NREL says 1020 Btu/ft^2 of sun falls on the ground and 1550 falls on
a south wall on an average 53.6 F January day in Phoenix, so a 16'x16'x8'
tall greenhouse would collect 368K Btu of sun. Distilling 10 gallons
of water at 1,000 Btu/lb leaves 368K-83K = 284K Btu. With 600 ft^2 of
R1.2 surface, the greenhouse conductance would be 500 Btu/h-F, so 284K
Btu could keep it 53.6+284K/(24hx500) = 80 F (27 C) on an average day.
With an outer layer of plastic film over 4 outer bows and another over
4 inner bows and a vent at the top to let warm moist air enter the spaces
between the layers and condense water into east and west troughs on the
ground made from folds in the outer layer, and a vent in the inner layer
above the troughs to allow the air to recirculate...
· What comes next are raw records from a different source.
(** * Symbol resolution of the ELF linker (SymbolTable.cpp)

    A shallow embedding of the symbol table of the linker: the name index,
    the per-name symbols with their bodies, the input-file registry and the
    insertion operations ([addUndefined], [addRegular], [addCommon],
    [addShared], [addLazyArchive], ...), followed by the properties the
    specification states about them.

    Conventions of the embedding.
    - A [Symbol *] is represented by the name under which the symbol was
      created: the name index maps every name to one heap symbol that never
      moves, so the key identifies the object.  [SymVector] keeps the
      creation order.
    - A pointer to an input file carries the immutable identity of the file
      (its class, its name, the archive it came from) together with its
      position in the registry that owns it; the mutable parts of a file
      (the [IsUsed] flag of a DSO, the members of an archive that were
      already extracted) live in the registry.
    - Fixed-width integers are [Z]; the only places where the source
      narrows a value are written out ([StOther & 3], the 2-bit
      [Visibility] field, the 16-bit version id).
    - The functions run in a state-and-failure monad over the table.  A
      read through a pointer that does not designate an object (a null
      section, a symbol whose body was never constructed, a file that is
      not in the registry) is [Crash]; [OutOfFuel] is only produced by the
      bound on nested file loads. *)

From Stdlib Require Import ZArith Lia Ascii String List Bool.
From Stdlib Require OrderedTypeEx.
From stdpp Require Import base option list gmap strings.

Local Open Scope string_scope.
Local Open Scope list_scope.
Local Open Scope Z_scope.

(** ** ELF constants used by the table *)

Module ELF.

Definition STB_LOCAL : Z := 0.
Definition STB_GLOBAL : Z := 1.
Definition STB_WEAK : Z := 2.

Definition STV_DEFAULT : Z := 0.
Definition STV_INTERNAL : Z := 1.
Definition STV_HIDDEN : Z := 2.
Definition STV_PROTECTED : Z := 3.

Definition STT_NOTYPE : Z := 0.
Definition STT_TLS : Z := 6.

Definition VERSYM_HIDDEN : Z := 0x8000.

(** [Elf_Sym]: the fields of a symbol-table entry the table reads. *)
Record Elf_Sym := mkElfSym {
  st_info : Z;
  st_other : Z;
  st_value : Z;
  st_size : Z
}.

Definition getBinding (Sym : Elf_Sym) : Z := Z.shiftr (st_info Sym) 4.
Definition getType (Sym : Elf_Sym) : Z := Z.land (st_info Sym) 0x0f.
Definition getVisibility (Sym : Elf_Sym) : Z := Z.land (st_other Sym) 0x3.

End ELF.
Import ELF.

(** ** StringRef operations *)

Module StringRef.

(** [Name.find(C)]: position of the first occurrence, [None] for [npos]. *)
Fixpoint find (C : ascii) (Str : string) : option nat :=
  match Str with
  | EmptyString => None
  | String c rest =>
      if Ascii.eqb c C then Some O
      else match find C rest with
           | Some i => Some (S i)
           | None => None
           end
  end.

(** [S.drop_front(N)]. *)
Fixpoint drop_front (N : nat) (Str : string) : string :=
  match N, Str with
  | O, _ => Str
  | S n, EmptyString => EmptyString
  | S n, String _ rest => drop_front n rest
  end.

(** [S.startswith(Prefix)]. *)
Definition startswith (Prefix Str : string) : bool := String.prefix Prefix Str.

Definition empty (Str : string) : bool :=
  match Str with EmptyString => true | _ => false end.

(** [Pattern.find_first_of(Chars) != npos]. *)
Fixpoint contains_any (Chars Str : string) : bool :=
  match Str with
  | EmptyString => false
  | String c rest =>
      match find c Chars with
      | Some _ => true
      | None => contains_any Chars rest
      end
  end.

End StringRef.

(** ** Input files as the table sees them *)

Inductive FileKind :=
  | ObjectKind | SharedKind | ArchiveKind | LazyObjectKind | BitcodeKind.

#[global] Instance FileKind_eq_dec : EqDecision FileKind.
Proof. solve_decision. Defined.

(** An [InputFile *]. *)
Record FilePtr := mkFilePtr {
  fp_kind : FileKind;
  fp_index : nat;
  fp_name : string;
  fp_archive : string
}.

(** An [InputSectionBase *] that is not null: the section and its file. *)
Record InputSection := mkInputSection {
  sec_file : FilePtr;
  sec_index : nat
}.

(** The contents of a memory buffer. *)
Definition MemoryBufferRef := list Byte.byte.

(** [llvm::object::Archive::Symbol]: a name of the archive's index with the
    member it designates (the offset and the contents of the child). *)
Record ArchiveSymbol := mkArchiveSymbol {
  as_name : string;
  as_offset : Z;
  as_buffer : MemoryBufferRef
}.

(** ** Symbol bodies

    Modelled from the spec: the class hierarchy of Symbols.h is not part of
    the sources; the bodies are the kinds of section 3 of the
    specification (one constructor per kind, with the fields the table
    passes to [replaceBody]). *)
Inductive SymbolBody :=
  | Undefined (Name : string) (StOther Type_ : Z) (File : option FilePtr)
  | DefinedRegular (Name : string) (StOther Type_ : Z) (Value Size : Z)
      (Section : option InputSection)
  | DefinedCommon (Name : string) (Size Alignment : Z) (StOther Type_ : Z)
  | DefinedSynthetic (Name : string) (Value : Z) (Section : nat)
  | SharedSymbol (File : FilePtr) (Name : string) (Sym : Elf_Sym)
      (Verdef : option Z)
  | DefinedBitcode (Name : string) (StOther Type_ : Z) (File : FilePtr)
  | LazyArchive (File : FilePtr) (Sym : ArchiveSymbol) (Type_ : Z)
  | LazyObject (Name : string) (File : FilePtr) (Type_ : Z).

Module Body.

Definition UnknownType : Z := 255.

Definition getName (B : SymbolBody) : string :=
  match B with
  | Undefined N _ _ _ | DefinedRegular N _ _ _ _ _ | DefinedCommon N _ _ _ _
  | DefinedSynthetic N _ _ | SharedSymbol _ N _ _ | DefinedBitcode N _ _ _
  | LazyObject N _ _ => N
  | LazyArchive _ Sym _ => as_name Sym
  end.

Definition Type_ (B : SymbolBody) : Z :=
  match B with
  | Undefined _ _ T _ | DefinedRegular _ _ T _ _ _ | DefinedCommon _ _ _ _ T
  | DefinedBitcode _ _ T _ | LazyArchive _ _ T | LazyObject _ _ T => T
  | DefinedSynthetic _ _ _ => 0
  | SharedSymbol _ _ Sym _ => getType Sym
  end.

Definition isUndefined (B : SymbolBody) : bool :=
  match B with Undefined _ _ _ _ => true | _ => false end.

Definition isLazy (B : SymbolBody) : bool :=
  match B with LazyArchive _ _ _ | LazyObject _ _ _ => true | _ => false end.

Definition isShared (B : SymbolBody) : bool :=
  match B with SharedSymbol _ _ _ _ => true | _ => false end.

Definition isCommon (B : SymbolBody) : bool :=
  match B with DefinedCommon _ _ _ _ _ => true | _ => false end.

Definition isDefined (B : SymbolBody) : bool :=
  match B with
  | DefinedRegular _ _ _ _ _ _ | SharedSymbol _ _ _ _ | DefinedCommon _ _ _ _ _
  | DefinedBitcode _ _ _ _ | DefinedSynthetic _ _ _ => true
  | _ => false
  end.

Definition isTls (B : SymbolBody) : bool := Z.eqb (Type_ B) STT_TLS.

(** [L->Type = T] on a lazy body. *)
Definition setLazyType (T : Z) (B : SymbolBody) : SymbolBody :=
  match B with
  | LazyArchive F Sym _ => LazyArchive F Sym T
  | LazyObject N F _ => LazyObject N F T
  | _ => B
  end.

(** [getSourceFile]: the file a body was read from, if it records one. *)
Definition getSourceFile (B : SymbolBody) : option FilePtr :=
  match B with
  | DefinedRegular _ _ _ _ _ (Some Sec) => Some (sec_file Sec)
  | SharedSymbol F _ _ _ => Some F
  | DefinedBitcode _ _ _ F => Some F
  | Undefined _ _ _ F => F
  | _ => None
  end.

End Body.

(** [DefinedRegular(Name, Sym, Section)]. *)
Definition mkDefinedRegular (Name : string) (Sym : Elf_Sym)
    (Section : option InputSection) : SymbolBody :=
  DefinedRegular Name (st_other Sym) (getType Sym) (st_value Sym) (st_size Sym)
    Section.

(** [DefinedRegular(Name, StOther)]: an absolute symbol. *)
Definition mkDefinedAbsolute (Name : string) (StOther : Z) : SymbolBody :=
  DefinedRegular Name StOther STT_NOTYPE 0 0 None.

(** ** Symbols *)

Record Symbol := mkSymbol {
  Binding : Z;
  VersionId : Z;
  Visibility : Z;
  IsUsedInRegularObj : bool;
  ExportDynamic : bool;
  VersionedName : bool;
  Body : option SymbolBody
}.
If 80 F air enters the top at 100% RH with wt = 0.0226 and 53.6 F air
leaves the bottom at 100% with wb = 0.0088, distilling 10 gallons in
24 hours requires 24x60C0.075(wt-wb) = 1.48C = 10x8.33, so C = 56 cfm
= 16.6Asqrt(8x(80-53.6)), for an upper vent area A = 0.23 ft^2, eg 3 4"
holes. The inner films might have 3 2" holes near the ground.
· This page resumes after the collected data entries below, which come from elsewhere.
(** * SPI flash driver of the TE0890 RISC-V system (rvlib_spiflash.c)

    A shallow embedding of the polling driver for the memory-mapped SPI
    controller, and the properties of its command protocol; and of the
    part of the boot monitor (bootmon.c) that uses the driver: its flash
    commands and the text helpers they rely on.

    The driver talks to the outside world through three primitives only:
    [rvlib_hw_read_reg], [rvlib_hw_write_reg] and [get_cycle_counter].  Every
    call of one of them is recorded in a chronological trace, and the value
    a read returns is given by the platform as a function of the trace so
    far, which covers every deterministic or scripted behaviour of the
    controller, the flash device and the cycle counter. *)

From Stdlib Require Import String Ascii ZArith List Bool Lia.
From stdpp Require Import base list.
Import ListNotations.
Local Open Scope Z_scope.

(** ** Bus events and traces *)

Inductive event : Type :=
| RegRead (addr value : Z)      (* rvlib_hw_read_reg(addr) returned value *)
| RegWrite (addr value : Z)     (* rvlib_hw_write_reg(addr, value) *)
| CycleRead (value : Z).        (* get_cycle_counter() returned value *)

Definition trace : Type := list event.

(** Values written to, and read from, one register address, in order. *)
Fixpoint reg_writes (a : Z) (tr : trace) : list Z :=
  match tr with
  | [] => []
  | RegWrite a' v :: tr' =>
      if a' =? a then v :: reg_writes a tr' else reg_writes a tr'
  | _ :: tr' => reg_writes a tr'
  end.

Fixpoint reg_reads (a : Z) (tr : trace) : list Z :=
  match tr with
  | [] => []
  | RegRead a' v :: tr' =>
      if a' =? a then v :: reg_reads a tr' else reg_reads a tr'
  | _ :: tr' => reg_reads a tr'
  end.

Fixpoint cycle_reads (tr : trace) : list Z :=
  match tr with
  | [] => []
  | CycleRead v :: tr' => v :: cycle_reads tr'
  | _ :: tr' => cycle_reads tr'
  end.

(** Number of occurrences of a value in a list of register values. *)
Definition occurrences (v : Z) (l : list Z) : nat :=
  length (List.filter (fun x => Z.eqb x v) l).

(** ** Fixed-width integers *)

Definition uint8 (x : Z) : Z := x mod 2 ^ 8.
Definition uint32 (x : Z) : Z := x mod 2 ^ 32.
Definition uint64 (x : Z) : Z := x mod 2 ^ 64.

(** [(x & (1 << b)) != 0] *)
Definition bit_set (x b : Z) : bool := negb (Z.land x (Z.shiftl 1 b) =? 0).

(** ** The platform: what rvlib_hardware.h and rvlib_time.h provide

    Modelled from the spec: the two headers are not among the sources.  The
    base address and the clock frequency are constants of the platform;
    the register block and the cycle counter are "given hardware-access
    primitives", so what they answer is left to the platform. *)

Class Platform : Type := {
  (* base address of the SPI controller register block *)
  RVSYS_ADDR_SPIFLASH : Z;
  (* CPU cycles per microsecond *)
  RVLIB_CPU_FREQ_MHZ : Z;
  (* what a register read returns, given everything that happened before *)
  hw_reg : trace -> Z -> Z;
  (* what the cycle counter returns, given everything that happened before *)
  hw_cycle : trace -> Z
}.

(** ** Computations: a trace-passing monad with failure

    [None] stands for a run that does not return within the iteration
    bound [fuel] of one of the busy-wait loops, or that leaves the bounds
    of a buffer. *)

Definition M (A : Type) : Type := trace -> option (A * trace).

Definition ret {A} (a : A) : M A := fun tr => Some (a, tr).

Definition bind {A B} (m : M A) (k : A -> M B) : M B :=
  fun tr => match m tr with
            | Some (a, tr') => k a tr'
            | None => None
            end.

Definition stuck {A} : M A := fun _ => None.

Notation "x <- m ;; k" := (bind m (fun x => k))
  (at level 100, m at next level, right associativity).
Notation "m ;; k" := (bind m (fun _ => k))
  (at level 100, right associativity).

Section Driver.
Context {P : Platform}.

(** *** Hardware access primitives *)

(** Modelled from the spec: rvlib_hw_read_reg (rvlib_hardware.h) reads a
    32-bit memory-mapped register. *)
Definition rvlib_hw_read_reg (addr : Z) : M Z :=
  fun tr => let v := uint32 (hw_reg tr addr) in
            Some (v, tr ++ [RegRead addr v]).

(** Modelled from the spec: rvlib_hw_write_reg (rvlib_hardware.h) writes a
    32-bit memory-mapped register.  Every call site passes a value that
    fits the register: a byte, the sentinel 0x100, or 0. *)
Definition rvlib_hw_write_reg (addr value : Z) : M unit :=
  fun tr => Some (tt, tr ++ [RegWrite addr value]).

(** Modelled from the spec: get_cycle_counter (rvlib_time.h) reads the
    64-bit hardware cycle counter. *)
Definition get_cycle_counter : M Z :=
  fun tr => let v := uint64 (hw_cycle tr) in
            Some (v, tr ++ [CycleRead v]).

(** *** SPI controller interface *)

Definition RVLIB_SPIFLASH_REG_STATUS : Z := 0.
Definition RVLIB_SPIFLASH_REG_SLAVESEL : Z := 4.
Definition RVLIB_SPIFLASH_REG_DATA : Z := 8.
Definition RVLIB_SPIFLASH_BIT_STATUS_BUSY : Z := 0.
Definition RVLIB_SPIFLASH_BIT_STATUS_CMDRDY : Z := 1.
Definition RVLIB_SPIFLASH_BIT_STATUS_READRDY : Z := 2.

Definition ADDR_STATUS : Z := RVSYS_ADDR_SPIFLASH + RVLIB_SPIFLASH_REG_STATUS.
Definition ADDR_SLAVESEL : Z := RVSYS_ADDR_SPIFLASH + RVLIB_SPIFLASH_REG_SLAVESEL.
Definition ADDR_DATA : Z := RVSYS_ADDR_SPIFLASH + RVLIB_SPIFLASH_REG_DATA.

(** *** Properties of the flash device *)

Definition SPIFLASH_PROGRAM_TIMEOUT_US : Z := 5000.
Definition SPIFLASH_ERASE_TIMEOUT_US : Z := 3 * 1000 * 1000.

Definition SPIFLASH_CMD_READ_ID : Z := 0x9f.
Definition SPIFLASH_CMD_READ : Z := 0x03.
Definition SPIFLASH_CMD_WRITE_ENABLE : Z := 0x06.
Definition SPIFLASH_CMD_READ_FLAGS : Z := 0x70.
Definition SPIFLASH_CMD_CLEAR_FLAGS : Z := 0x50.
Definition SPIFLASH_CMD_PAGE_PROGRAM : Z := 0x02.
Definition SPIFLASH_CMD_SECTOR_ERASE : Z := 0xd8.
Definition SPIFLASH_BIT_FLAGS_PROGRAM_ERROR : Z := 4.
Definition SPIFLASH_BIT_FLAGS_ERASE_ERROR : Z := 5.
Definition SPIFLASH_BIT_FLAGS_READY : Z := 7.

(** The value written to DATA to clock in one byte. *)
Definition DUMMY_REQUEST : Z := 0x100.

(** Error codes (rvlib_spiflash.h). *)
Definition RVLIB_SPIFLASH_ERR_FAILED : Z := -1.
Definition RVLIB_SPIFLASH_ERR_TIMEOUT : Z := -2.
Definition RVLIB_SPIFLASH_ERR_NOTREADY : Z := -3.

(** *** Bus primitives *)

(* The wait loop of spi_send_byte: at most [k] status reads. *)
Fixpoint spi_send_byte_wait (k : nat) : M unit :=
  match k with
  | O => stuck
  | S k' =>
      status <- rvlib_hw_read_reg ADDR_STATUS ;;
      if bit_set status RVLIB_SPIFLASH_BIT_STATUS_CMDRDY
      then ret tt
      else spi_send_byte_wait k'
  end.

(* The parameter is a uint8_t: wider arguments are truncated. *)
Definition spi_send_byte (fuel : nat) (b : Z) : M unit :=
  spi_send_byte_wait fuel ;;
  rvlib_hw_write_reg ADDR_DATA (uint8 b).

(* buf[p] = data, with data a uint32_t and buf an unsigned char array.
   A store outside the buffer has no defined behaviour. *)
Definition store_byte (buf : list Z) (p : nat) (data : Z) : M (list Z) :=
  if (p <? length buf)%nat then ret (<[p := uint8 data]> buf) else stuck.

(* The loop of spi_read_bytes, from the state (p, ncmd, buf); it returns
   the state at loop exit.  The counters stay within [0, nbytes], so a
   size_t never wraps. *)
Fixpoint spi_read_bytes_loop (k : nat) (nbytes p ncmd : nat) (buf : list Z)
  : M (nat * nat * list Z) :=
  if (p <? nbytes)%nat then
    match k with
    | O => stuck
    | S k' =>
        status <- rvlib_hw_read_reg ADDR_STATUS ;;
        ncmd' <- (if (0 <? ncmd)%nat then
                    if bit_set status RVLIB_SPIFLASH_BIT_STATUS_CMDRDY then
                      rvlib_hw_write_reg ADDR_DATA DUMMY_REQUEST ;;
                      ret (ncmd - 1)%nat
                    else ret ncmd
                  else ret ncmd) ;;
        if bit_set status RVLIB_SPIFLASH_BIT_STATUS_READRDY then
          data <- rvlib_hw_read_reg ADDR_DATA ;;
          buf' <- store_byte buf p data ;;
          spi_read_bytes_loop k' nbytes (p + 1)%nat ncmd' buf'
        else
          spi_read_bytes_loop k' nbytes p ncmd' buf
    end
  else ret (p, ncmd, buf).

Definition spi_read_bytes (fuel : nat) (buf : list Z) (nbytes : nat)
  : M (list Z) :=
  st <- spi_read_bytes_loop fuel nbytes 0%nat nbytes buf ;;
  ret (snd st).

Fixpoint spi_end_transaction_wait (k : nat) : M unit :=
  match k with
  | O => stuck
  | S k' =>
      status <- rvlib_hw_read_reg ADDR_STATUS ;;
      if Z.land status (Z.shiftl 1 RVLIB_SPIFLASH_BIT_STATUS_BUSY) =? 0
      then ret tt
      else spi_end_transaction_wait k'
  end.

Definition spi_end_transaction (fuel : nat) : M unit :=
  spi_end_transaction_wait fuel ;;
  rvlib_hw_write_reg ADDR_SLAVESEL 0.

(** *** Command framing *)

Definition spi_command_simple (fuel : nat) (cmd : Z) : M unit :=
  spi_send_byte fuel cmd ;;
  spi_end_transaction fuel.

Definition spi_command_read (fuel : nat) (cmd : Z) (buf : list Z)
    (nbytes : nat) : M (list Z) :=
  spi_send_byte fuel cmd ;;
  buf' <- spi_read_bytes fuel buf nbytes ;;
  spi_end_transaction fuel ;;
  ret buf'.

Definition spi_command_addr_read (fuel : nat) (cmd addr : Z)
    (buf : list Z) (nbytes : nat) : M (list Z) :=
  spi_send_byte fuel cmd ;;
  spi_send_byte fuel (Z.shiftr addr 16) ;;
  spi_send_byte fuel (Z.shiftr addr 8) ;;
  spi_send_byte fuel addr ;;
  buf' <- spi_read_bytes fuel buf nbytes ;;
  spi_end_transaction fuel ;;
  ret buf'.

(* for (p = 0; p < nbytes; p++) spi_send_byte(data[p]);
   [todo] is nbytes - p.  Reading past the end of [data] has no defined
   behaviour. *)
Fixpoint spi_send_data (fuel : nat) (data : list Z) (p todo : nat) : M unit :=
  match todo with
  | O => ret tt
  | S todo' =>
      match data !! p with
      | Some b => spi_send_byte fuel b ;;
                  spi_send_data fuel data (p + 1)%nat todo'
      | None => stuck
      end
  end.

Definition spi_command_addr_write (fuel : nat) (cmd addr : Z)
    (data : list Z) (nbytes : nat) : M unit :=
  spi_send_byte fuel cmd ;;
  spi_send_byte fuel (Z.shiftr addr 16) ;;
  spi_send_byte fuel (Z.shiftr addr 8) ;;
  spi_send_byte fuel addr ;;
  spi_send_data fuel data 0%nat nbytes ;;
  spi_end_transaction fuel.

(** *** Completion polling *)

(* end_time = get_cycle_counter();
   end_time += RVLIB_CPU_FREQ_MHZ * (uint64_t)timeout_us; *)
Definition poll_deadline (start timeout_us : Z) : Z :=
  uint64 (start + uint64 (uint64 RVLIB_CPU_FREQ_MHZ * uint32 timeout_us)).

(* tremain = end_time - time_now;  tremain >= ((uint64_t)1 << 63) *)
Definition poll_expired (end_time time_now : Z) : bool :=
  let tremain := uint64 (end_time - time_now) in
  Z.shiftl 1 63 <=? tremain.

(* The loop of spiflash_poll_completion; [flags] is the one-byte local
   variable whose address is handed to spi_command_read. *)
Fixpoint spiflash_poll_loop (fuel k : nat) (end_time flags : Z) : M Z :=
  match k with
  | O => stuck
  | S k' =>
      buf <- spi_command_read fuel SPIFLASH_CMD_READ_FLAGS [flags] 1 ;;
      let flags := nth 0 buf 0 in
      if bit_set flags SPIFLASH_BIT_FLAGS_READY then ret flags
      else
        time_now <- get_cycle_counter ;;
        if poll_expired end_time time_now then ret flags
        else spiflash_poll_loop fuel k' end_time flags
  end.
High winds might be a problem. I expect most tent type structures
wouldnt deal with that. But without knowing the weather conditions I
might be off.
But I agree with your thermal take on it, I do think some form of
shade would be most helpful, not only for the house but also around
it. The 2 challenges are cost of construction and high wind survival.